Department of Cell Biology and Neuroscience
Nelson Lab, Room B222
Piscataway, NJ 08854
The major objective of our research is to determine the roles of physiologically important regulators in the control of coronary circulation and ventricular rhythmicity. Our main focus has been on the role of the adenine nucleoside. adenosine. We have also examined regulators such as estrogen. We routinely use hypoxia and ischemia and reperfusion to challenge the heart before and after interventions designed to augment or attenuate the actions of adenosine, estrogen, etc. We have shown that adenosine deaminase (ADA), the enzyme that inactivates adensine by removing an amino group from the purine ring, is a good research tool for investigating the regulatory roles of adenosine. For example, we hypothesized that myocardial release of adenosine contributes significantly to the coronary vasodilation caused by regional hypoxia in the anesthetized, instrumented dog. To test this hypothesis, we pretreated dogs with commercially-available ADA before causing regional myocardial hypoxia.

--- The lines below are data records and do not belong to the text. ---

(** * KVideo: search-lifecycle controller and facet-filter hooks

    A shallow embedding of the three React hooks of the repository

      - [useSourceBadges]  (src/lib/hooks/useSourceBadges.ts)
      - [useTypeBadges]    (src/unnamed/part_001)
      - [useHomePage]      (src/unnamed/part_000)

    JavaScript values are modelled as the code uses them: a string is its
    sequence of UTF-16 code units, a [Set<string>] is the duplicate-free list
    of its elements in insertion order, a [Map<string, number>] is an
    association list in insertion order, an optional field is an [option].
    The hooks' state ([useState], [useRef]) is an explicit record, a handler
    or effect is a function from the state before it to the state after it,
    and calls to the external search engine and router are recorded in a
    trace.  The generic item type [T] of the badge hooks is a type variable
    with the accessors the hooks read; types declared outside the three
    files ([SourceBadge], [SortOption], the settings' sources, the search
    results) are type variables too. *)

From Stdlib Require Import Ascii String.
From Stdlib Require Import List Bool Arith NArith ZArith Lia Permutation Sorted.
Import ListNotations.

Set Implicit Arguments.

(* ================================================================== *)
(** ** JavaScript strings *)

Module JsString.

(** A UTF-16 code unit. *)
Definition code_unit := N.

(** A JavaScript string value. *)
Definition t := list code_unit.

Fixpoint eqb (a b : t) : bool :=
  match a, b with
  | [], [] => true
  | x :: a', y :: b' => N.eqb x y && eqb a' b'
  | _, _ => false
  end.

(** [ToBoolean] on a string: only the empty string is falsy. *)
Definition truthy (s : t) : bool :=
  match s with
  | [] => false
  | _ :: _ => true
  end.

(** ECMAScript [WhiteSpace] and [LineTerminator] code points, the ones
    [String.prototype.trim] strips.  All of them lie in the BMP, so each is
    one code unit. *)
Definition is_white_space (c : code_unit) : bool :=
  let n := c in
  (N.eqb n 9 || N.eqb n 10 || N.eqb n 11 || N.eqb n 12 || N.eqb n 13 ||
   N.eqb n 32 || N.eqb n 160 || N.eqb n 5760 ||
   (N.leb 8192 n && N.leb n 8202) ||
   N.eqb n 8232 || N.eqb n 8233 || N.eqb n 8239 || N.eqb n 8287 ||
   N.eqb n 12288 || N.eqb n 65279)%bool.

Fixpoint trimStart (s : t) : t :=
  match s with
  | [] => []
  | c :: s' => if is_white_space c then trimStart s' else s
  end.

Definition trimEnd (s : t) : t := rev (trimStart (rev s)).

(** [s.trim()] *)
Definition trim (s : t) : t := trimEnd (trimStart s).

(** [s.split(sep)] for a one-code-unit separator: never returns the empty
    array; the empty string splits into one empty segment. *)
Fixpoint split (sep : code_unit) (s : t) : list t :=
  match s with
  | [] => [[]]
  | c :: s' =>
      if N.eqb c sep then [] :: split sep s'
      else match split sep s' with
           | seg :: segs => (c :: seg) :: segs
           | [] => [[c]]
           end
  end.

(** [arr.join(sep)] *)
Fixpoint join (sep : code_unit) (l : list t) : t :=
  match l with
  | [] => []
  | [x] => x
  | x :: l' => x ++ sep :: join sep l'
  end.

(** The separator [','] of the URL facet parameters. *)
Definition comma : code_unit := 44%N.

(** A string is blank when every code unit of it is white space (the empty
    string included). *)
Definition blank (s : t) : bool := forallb is_white_space s.
(** * brandfetch-cli: asset export and verified download

    A shallow embedding of the export and download core of the CLI:
      - [internal/output/output.go]: variable allocation for colours and
        fonts and the CSS / Tailwind emitters (module [Output]);
      - [internal/cmd/checksum.go]: the SHA-256 manifest reader, writer and
        verifier (module [Checksum]);
      - [internal/cmd/quick.go]: the [quick] command and its download
        orchestrator (module [Quick]).

    Go strings are byte sequences and are modelled by [string] (a list of
    8-bit [ascii]); Go maps are [gmap]s; slices are lists; [int] counters
    that only count slice elements are [nat]. *)

From Stdlib Require Import Ascii String.
From stdpp Require Import gmap strings list pretty sorting.

Open Scope string_scope.
Open Scope list_scope.

(** ** The parts of Go's [strings] package the code uses *)

Module GoStrings.

(** Line feed and double quote, which have no escape in string literals. *)
Definition LF : string := String (ascii_of_nat 10) "".
Definition DQ : string := String (ascii_of_nat 34) "".

(** [strings.HasPrefix]. *)
Fixpoint HasPrefix (s p : string) {struct p} : bool :=
  match p, s with
  | "", _ => true
  | String a p', String b s' => if decide (a = b) then HasPrefix s' p' else false
  | String _ _, "" => false
  end.

(** The remainder of [s] after the prefix [p], when [s] starts with [p]. *)
Fixpoint CutPrefix (s p : string) {struct p} : option string :=
  match p, s with
  | "", _ => Some s
  | String a p', String b s' => if decide (a = b) then CutPrefix s' p' else None
  | String _ _, "" => None
  end.

(** [strings.TrimPrefix]: [s] without the leading [p], or [s] itself. *)
Definition TrimPrefix (s p : string) : string :=
  match CutPrefix s p with Some r => r | None => s end.

(** [strings.TrimSuffix]: [s] without the trailing [p], or [s] itself. *)
Definition TrimSuffix (s p : string) : string :=
  match CutPrefix (String.rev s) (String.rev p) with
  | Some r => String.rev r
  | None => s
  end.

(** [strings.ReplaceAll] for a one-byte pattern. *)
Fixpoint ReplaceByte (s : string) (old : ascii) (new : string) : string :=
  match s with
  | "" => ""
  | String c s' =>
      (if decide (c = old) then new else String c "") +:+ ReplaceByte s' old new
  end.

(** [strings.Split(s, "\n")]: the pieces between line feeds; [n] line feeds
    give [n + 1] pieces. *)
Fixpoint SplitLines (s : string) : list string :=
  match s with
  | "" => [""]
  | String c s' =>
      if decide (c = ascii_of_nat 10) then "" :: SplitLines s'
      else match SplitLines s' with
           | l :: ls => String c l :: ls
           | [] => [String c ""]
           end
  end.

(** *** White space

    [unicode.IsSpace] holds of the six ASCII characters tab, line feed,
    vertical tab, form feed, carriage return and space, of U+0085 and
    U+00A0, and of U+1680, U+2000..U+200A, U+2028, U+2029, U+202F, U+205F
    and U+3000. A Go string holds their UTF-8 encodings. A lead byte of
    UTF-8 is never a continuation byte, so the decoder of [range] and of
    [DecodeLastRuneInString] sees one of these runes at a position exactly
    when the bytes of its encoding stand there; the model matches bytes. *)

Definition asciiSpace (c : ascii) : bool :=
  let n := N_of_ascii c in
  ((9 <=? n) && (n <=? 13) || (n =? 32))%N.

(** The two-byte encodings C2 85 and C2 A0. *)
Definition spaceRune2 (c d : ascii) : bool :=
  let '(c, d) := (N_of_ascii c, N_of_ascii d) in
  ((c =? 194) && ((d =? 133) || (d =? 160)))%N.

(** The three-byte encodings E1 9A 80, E2 80 80..8A, E2 80 A8, E2 80 A9,
    E2 80 AF, E2 81 9F and E3 80 80. *)
Definition spaceRune3 (c d e : ascii) : bool :=
  let '(c, d, e) := (N_of_ascii c, N_of_ascii d, N_of_ascii e) in
  ((c =? 225) && (d =? 154) && (e =? 128)
   || (c =? 226) && (d =? 128)
      && ((128 <=? e) && (e <=? 138) || (e =? 168) || (e =? 169) || (e =? 175))
   || (c =? 226) && (d =? 129) && (e =? 159)
   || (c =? 227) && (d =? 128) && (e =? 128))%N.

(** The number of bytes of the white-space rune [s] starts with, [0] when
    it starts with none. *)
Definition spaceWidth (s : string) : nat :=
  match s with
  | "" => 0
  | String c s1 =>
      if asciiSpace c then 1 else
      match s1 with
      | "" => 0
      | String d s2 =>
          if spaceRune2 c d then 2 else
          match s2 with
          | "" => 0
          | String e _ => if spaceRune3 c d e then 3 else 0
          end
      end
  end.

(** The same for the rune [s] ends with, read off the reversed string. *)
Definition spaceWidthRev (r : string) : nat :=
  match r with
  | "" => 0
  | String e r1 =>
      if asciiSpace e then 1 else
      match r1 with
      | "" => 0
      | String d r2 =>
          if spaceRune2 d e then 2 else
          match r2 with
          | "" => 0
          | String c _ => if spaceRune3 c d e then 3 else 0
          end
      end
  end.

(** Drop leading white-space runes; [k] bytes of the current rune are still
    to be dropped. *)
Fixpoint dropSpaces (width : string → nat) (k : nat) (s : string) : string :=
  match s with
  | "" => ""
  | String _ s' =>
      match k with
      | S k' => dropSpaces width k' s'
      | 0 => match width s with
             | 0 => s
             | S w => dropSpaces width w s'
             end
      end
  end.

(** [strings.TrimSpace]. *)
Definition TrimSpace (s : string) : string :=
  String.rev (dropSpaces spaceWidthRev 0 (String.rev (dropSpaces spaceWidth 0 s))).

(** The field that ends here, if one is open; [cur] holds it reversed. *)
Definition closeField (cur : option string) : list string :=
  match cur with Some r => [String.rev r] | None => [] end.

(** The loop of [strings.Fields]: [k] bytes of a white-space rune are still
    to be skipped, [cur] is the field read so far. *)
Fixpoint FieldsLoop (k : nat) (cur : option string) (s : string) : list string :=
  match s with
  | "" => closeField cur
  | String c s' =>
      match k with
      | S k' => FieldsLoop k' cur s'
      | 0 => match spaceWidth s with
             | 0 => FieldsLoop 0 (Some (String c (default "" cur))) s'
             | S w => closeField cur ++ FieldsLoop w None s'
             end
      end
  end.

(** [strings.Fields]. *)
Definition Fields (s : string) : list string := FieldsLoop 0 None s.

Coronary circulatory responses to hypoxia were significantly attenuated in the presence of administered ADA. In more recent years we hypothesized a role for adenosine in the ventricular arrhythmias caused by systemic hypoxia. Using administered ADA, we saw a significant reduction in the incidence of ventricular arrhythmias caused by hypoxia. Blocking the actions of endogenous ADA with erythro-9-(2-hydroxy. 3-nonyl) adenine (EHNA) significantly increased the incidence of hypoxia-induced ventricular arrhythmias. Most recently. we have found that the acute pretreatment of dogs (both male and female) with estrogen markedly and significantly attenuates the ventricular arrhythmias caused by regional myocardial ischemia and reperfusion. We plan to continue these lines of research in the future.